Please retype the data in full, exactly as given.

___ Input data ___

(** The response: its status code, its body as text, and the body decoded
    by [response.json()], which raises when the body is not JSON. *)
Record response : Type := {
  status_code : Z;
  text : string;
  json : PyResult PyJson.json
}.

Inductive posted : Type :=
| Responded (r : response)
| PostRaised (msg : string).

Definition chat_request (message model : string) : request :=
  {| url := "http://localhost:11434/v1/chat/completions";
     payload_model := model;
     payload_messages := [[("role", "user"); ("content", message)]];
     payload_stream := false;
     timeout := 300 |}.

(** [result['choices'][0]['message']['content']]. *)
Definition first_content (result : PyJson.json) : option PyJson.json :=
  match PyJson.item result "choices" with
  | Some choices =>
      match PyJson.first choices with
      | Some choice =>
          match PyJson.item choice "message" with
          | Some message => PyJson.item message "content"
          | None => None
          end
      | None => None
      end
  | None => None
  end.

Section Chat.

(** [post r] is what [requests.post] does with the request [r]. *)
Variable post : request -> posted.

(** [lookup_error result] is [str(e)] for the exception that the subscripts
    raise on a body in which the path to the content is missing. *)
Variable lookup_error : PyJson.json -> string.

(** The value returned: the content as the body gives it, or a text that
    reports the error. *)
Definition chat_with_gemma3 (message model : string) : PyJson.json :=
  match post (chat_request message model) with
  | PostRaised msg => PyJson.JStr ("Error: " ++ msg)
  | Responded r =>
      if status_code r =? 200 then
        match json r with
        | Raised e => PyJson.JStr ("Error: " ++ exn_text e)
        | Returned result =>
            match first_content result with
            | Some content => content
            | None => PyJson.JStr ("Error: " ++ lookup_error result)
            end
        end
      else PyJson.JStr ("Error " ++ PyStr.of_Z (status_code r) ++ ": " ++ text r)
  end.

End Chat.

Definition default_model : string := "gemma3".

(** *** [web_search] *)

(** One search result: a [dict] from [str] to [str]. *)
Definition hit : Type := list (string * string).

(** What the search meets: the package is not installed, the search raises,
    or it yields the list of results. *)
Inductive ddgs : Type :=
| NotInstalled
| SearchRaised (msg : string)
| Results (results : list hit).

(** [result[key]]; a missing key raises [KeyError], whose text is the key
    between quotes. *)
Fixpoint get (result : hit) (key : string) : PyResult string :=
  match result with
  | [] => Raised (OtherException ("'" ++ key ++ "'"))
  | (k, v) :: rest => if String.eqb k key then Returned v else get rest key
  end.

(** The three lines the loop adds for the result numbered [i]. *)
Definition entry (i : Z) (result : hit) : PyResult string :=
  title <- get result "title" ;;
  body <- get result "body" ;;
  href <- get result "href" ;;
  Returned (PyStr.of_Z i ++ ". " ++ title ++ PyStr.newline
            ++ "   " ++ PyStr.take 200 body ++ "..." ++ PyStr.newline
            ++ "   Source: " ++ href ++ PyStr.newline ++ PyStr.newline).

(** The [for] loop over [enumerate(results, i)], as the text it adds. *)
Fixpoint entries (i : Z) (results : list hit) : PyResult string :=
  match results with
  | [] => Returned EmptyString
  | result :: rest =>
      here <- entry i result ;;
      after <- entries (i + 1) rest ;;
      Returned (here ++ after)
  end.

Definition search_header (query : string) : string :=
  "Search results for '" ++ query ++ "':" ++ PyStr.newline ++ PyStr.newline.

Definition web_search (search : string -> ddgs) (query : string) : string :=
  match search query with
  | NotInstalled => "Web search requires: pip install duckduckgo-search"
  | SearchRaised msg => "Search error: " ++ msg
  | Results [] => "No search results found."
  | Results results =>
      match entries 1 results with
      | Returned listed => search_header query ++ listed
      | Raised e => "Search error: " ++ exn_text e
      end
  end.

End Server.

(** ** [advanced_gradio.py] *)

Module Gradio.

Definition arguments : Type := list (string * string).

(** *** What a call meets outside the program *)

(** One item of [result.content]; an item without a [text] attribute
    carries the text of the [AttributeError] that reading it raises. *)
Inductive content_item : Type :=
| TextContent (text : string)
| NonText (attribute_error : string).

(** What the [try] block of [call_tool_async] meets: the session answers
    with a content list, or an [Exception] is raised on the way (spawning the
    host, the handshake, the call, leaving the two [async with] blocks), or
    something that is not an [Exception] is raised, such as a cancellation. *)
Inductive session_run : Type :=
| Responds (content : list content_item)
| Fails (msg : string)
| Aborts.

(** How a call ends: with a text, with an [Exception], or with an exception
    outside [Exception]. *)
Inductive completion : Type :=
| Result (text : string)
| Error (msg : string)
| Abort.

(** Everything one run of the worker thread depends on: the outcome of
    creating and closing the event loop, the session, and the time in
    milliseconds after which [thread_func] is over ([None]: it never is). *)
Record attempt : Type := {
  new_loop_error : option string;
  session : session_run;
  close_error : option string;
  elapsed_ms : option Z
}.

(** The state of the world the interface object [mcp] talks to. *)
Definition world : Type := string -> arguments -> attempt.

(** *** The bridge and its blocking adapter *)

Definition call_tool_async (run : session_run) : completion :=
  match run with
  | Responds content =>
      match content with
      | TextContent text :: _ =>
          if PyStr.is_empty text then Result "No response received" else Result text
      | NonText attribute_error :: _ => Result ("Error: " ++ attribute_error)
      | [] => Result "No response received"
      end
  | Fails msg => Result ("Error: " ++ msg)
  | Aborts => Abort
  end.

(** [run_async]: a new event loop, the coroutine run to completion, and
    [loop.close()] in the [finally] clause, whose exception replaces the
    outcome of the [try] block. *)
Definition run_async (a : attempt) : completion :=
  match new_loop_error a with
  | Some msg => Error msg
  | None =>
      let outcome := call_tool_async (session a) in
      match close_error a with
      | Some msg => Error msg
      | None => outcome
      end
  end.

Definition queue : Type := list (string * string).

(** [thread_func], as its effect on [result_queue]; an exception outside
    [Exception] ends the thread with nothing put. *)
Definition thread_func (a : attempt) (result_queue : queue) : queue :=
  match run_async a with
  | Result result => (result_queue ++ [("success", result)])%list
  | Error msg => (result_queue ++ [("error", msg)])%list
  | Abort => result_queue
  end.

Definition timeout_ms : Z := 300 * 1000.

(** [thread.is_alive()] after [thread.join(timeout=300)]. *)
Definition is_alive (a : attempt) : bool :=
  match elapsed_ms a with
  | Some t => timeout_ms <=? t
  | None => true
  end.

___

_Answer box:_
(** The response: its status code, its body as text, and the body decoded
    by [response.json()], which raises when the body is not JSON. *)
Record response : Type := {
  status_code : Z;
  text : string;
  json : PyResult PyJson.json
}.

Inductive posted : Type :=
| Responded (r : response)
| PostRaised (msg : string).

Definition chat_request (message model : string) : request :=
  {| url := "http://localhost:11434/v1/chat/completions";
     payload_model := model;
     payload_messages := [[("role", "user"); ("content", message)]];
     payload_stream := false;
     timeout := 300 |}.

(** [result['choices'][0]['message']['content']]. *)
Definition first_content (result : PyJson.json) : option PyJson.json :=
  match PyJson.item result "choices" with
  | Some choices =>
      match PyJson.first choices with
      | Some choice =>
          match PyJson.item choice "message" with
          | Some message => PyJson.item message "content"
          | None => None
          end
      | None => None
      end
  | None => None
  end.

Section Chat.

(** [post r] is what [requests.post] does with the request [r]. *)
Variable post : request -> posted.

(** [lookup_error result] is [str(e)] for the exception that the subscripts
    raise on a body in which the path to the content is missing. *)
Variable lookup_error : PyJson.json -> string.

(** The value returned: the content as the body gives it, or a text that
    reports the error. *)
Definition chat_with_gemma3 (message model : string) : PyJson.json :=
  match post (chat_request message model) with
  | PostRaised msg => PyJson.JStr ("Error: " ++ msg)
  | Responded r =>
      if status_code r =? 200 then
        match json r with
        | Raised e => PyJson.JStr ("Error: " ++ exn_text e)
        | Returned result =>
            match first_content result with
            | Some content => content
            | None => PyJson.JStr ("Error: " ++ lookup_error result)
            end
        end
      else PyJson.JStr ("Error " ++ PyStr.of_Z (status_code r) ++ ": " ++ text r)
  end.

End Chat.

Definition default_model : string := "gemma3".

(** *** [web_search] *)

(** One search result: a [dict] from [str] to [str]. *)
Definition hit : Type := list (string * string).

(** What the search meets: the package is not installed, the search raises,
    or it yields the list of results. *)
Inductive ddgs : Type :=
| NotInstalled
| SearchRaised (msg : string)
| Results (results : list hit).

(** [result[key]]; a missing key raises [KeyError], whose text is the key
    between quotes. *)
Fixpoint get (result : hit) (key : string) : PyResult string :=
  match result with
  | [] => Raised (OtherException ("'" ++ key ++ "'"))
  | (k, v) :: rest => if String.eqb k key then Returned v else get rest key
  end.

(** The three lines the loop adds for the result numbered [i]. *)
Definition entry (i : Z) (result : hit) : PyResult string :=
  title <- get result "title" ;;
  body <- get result "body" ;;
  href <- get result "href" ;;
  Returned (PyStr.of_Z i ++ ". " ++ title ++ PyStr.newline
            ++ "   " ++ PyStr.take 200 body ++ "..." ++ PyStr.newline
            ++ "   Source: " ++ href ++ PyStr.newline ++ PyStr.newline).

(** The [for] loop over [enumerate(results, i)], as the text it adds. *)
Fixpoint entries (i : Z) (results : list hit) : PyResult string :=
  match results with
  | [] => Returned EmptyString
  | result :: rest =>
      here <- entry i result ;;
      after <- entries (i + 1) rest ;;
      Returned (here ++ after)
  end.

Definition search_header (query : string) : string :=
  "Search results for '" ++ query ++ "':" ++ PyStr.newline ++ PyStr.newline.

Definition web_search (search : string -> ddgs) (query : string) : string :=
  match search query with
  | NotInstalled => "Web search requires: pip install duckduckgo-search"
  | SearchRaised msg => "Search error: " ++ msg
  | Results [] => "No search results found."
  | Results results =>
      match entries 1 results with
      | Returned listed => search_header query ++ listed
      | Raised e => "Search error: " ++ exn_text e
      end
  end.

End Server.

(** ** [advanced_gradio.py] *)

Module Gradio.

Definition arguments : Type := list (string * string).

(** *** What a call meets outside the program *)

(** One item of [result.content]; an item without a [text] attribute
    carries the text of the [AttributeError] that reading it raises. *)
Inductive content_item : Type :=
| TextContent (text : string)
| NonText (attribute_error : string).

(** What the [try] block of [call_tool_async] meets: the session answers
    with a content list, or an [Exception] is raised on the way (spawning the
    host, the handshake, the call, leaving the two [async with] blocks), or
    something that is not an [Exception] is raised, such as a cancellation. *)
Inductive session_run : Type :=
| Responds (content : list content_item)
| Fails (msg : string)
| Aborts.

(** How a call ends: with a text, with an [Exception], or with an exception
    outside [Exception]. *)
Inductive completion : Type :=
| Result (text : string)
| Error (msg : string)
| Abort.

(** Everything one run of the worker thread depends on: the outcome of
    creating and closing the event loop, the session, and the time in
    milliseconds after which [thread_func] is over ([None]: it never is). *)
Record attempt : Type := {
  new_loop_error : option string;
  session : session_run;
  close_error : option string;
  elapsed_ms : option Z
}.

(** The state of the world the interface object [mcp] talks to. *)
Definition world : Type := string -> arguments -> attempt.

(** *** The bridge and its blocking adapter *)

Definition call_tool_async (run : session_run) : completion :=
  match run with
  | Responds content =>
      match content with
      | TextContent text :: _ =>
          if PyStr.is_empty text then Result "No response received" else Result text
      | NonText attribute_error :: _ => Result ("Error: " ++ attribute_error)
      | [] => Result "No response received"
      end
  | Fails msg => Result ("Error: " ++ msg)
  | Aborts => Abort
  end.

(** [run_async]: a new event loop, the coroutine run to completion, and
    [loop.close()] in the [finally] clause, whose exception replaces the
    outcome of the [try] block. *)
Definition run_async (a : attempt) : completion :=
  match new_loop_error a with
  | Some msg => Error msg
  | None =>
      let outcome := call_tool_async (session a) in
      match close_error a with
      | Some msg => Error msg
      | None => outcome
      end
  end.

Definition queue : Type := list (string * string).

(** [thread_func], as its effect on [result_queue]; an exception outside
    [Exception] ends the thread with nothing put. *)
Definition thread_func (a : attempt) (result_queue : queue) : queue :=
  match run_async a with
  | Result result => (result_queue ++ [("success", result)])%list
  | Error msg => (result_queue ++ [("error", msg)])%list
  | Abort => result_queue
  end.

Definition timeout_ms : Z := 300 * 1000.

(** [thread.is_alive()] after [thread.join(timeout=300)]. *)
Definition is_alive (a : attempt) : bool :=
  match elapsed_ms a with
  | Some t => timeout_ms <=? t
  | None => true
  end.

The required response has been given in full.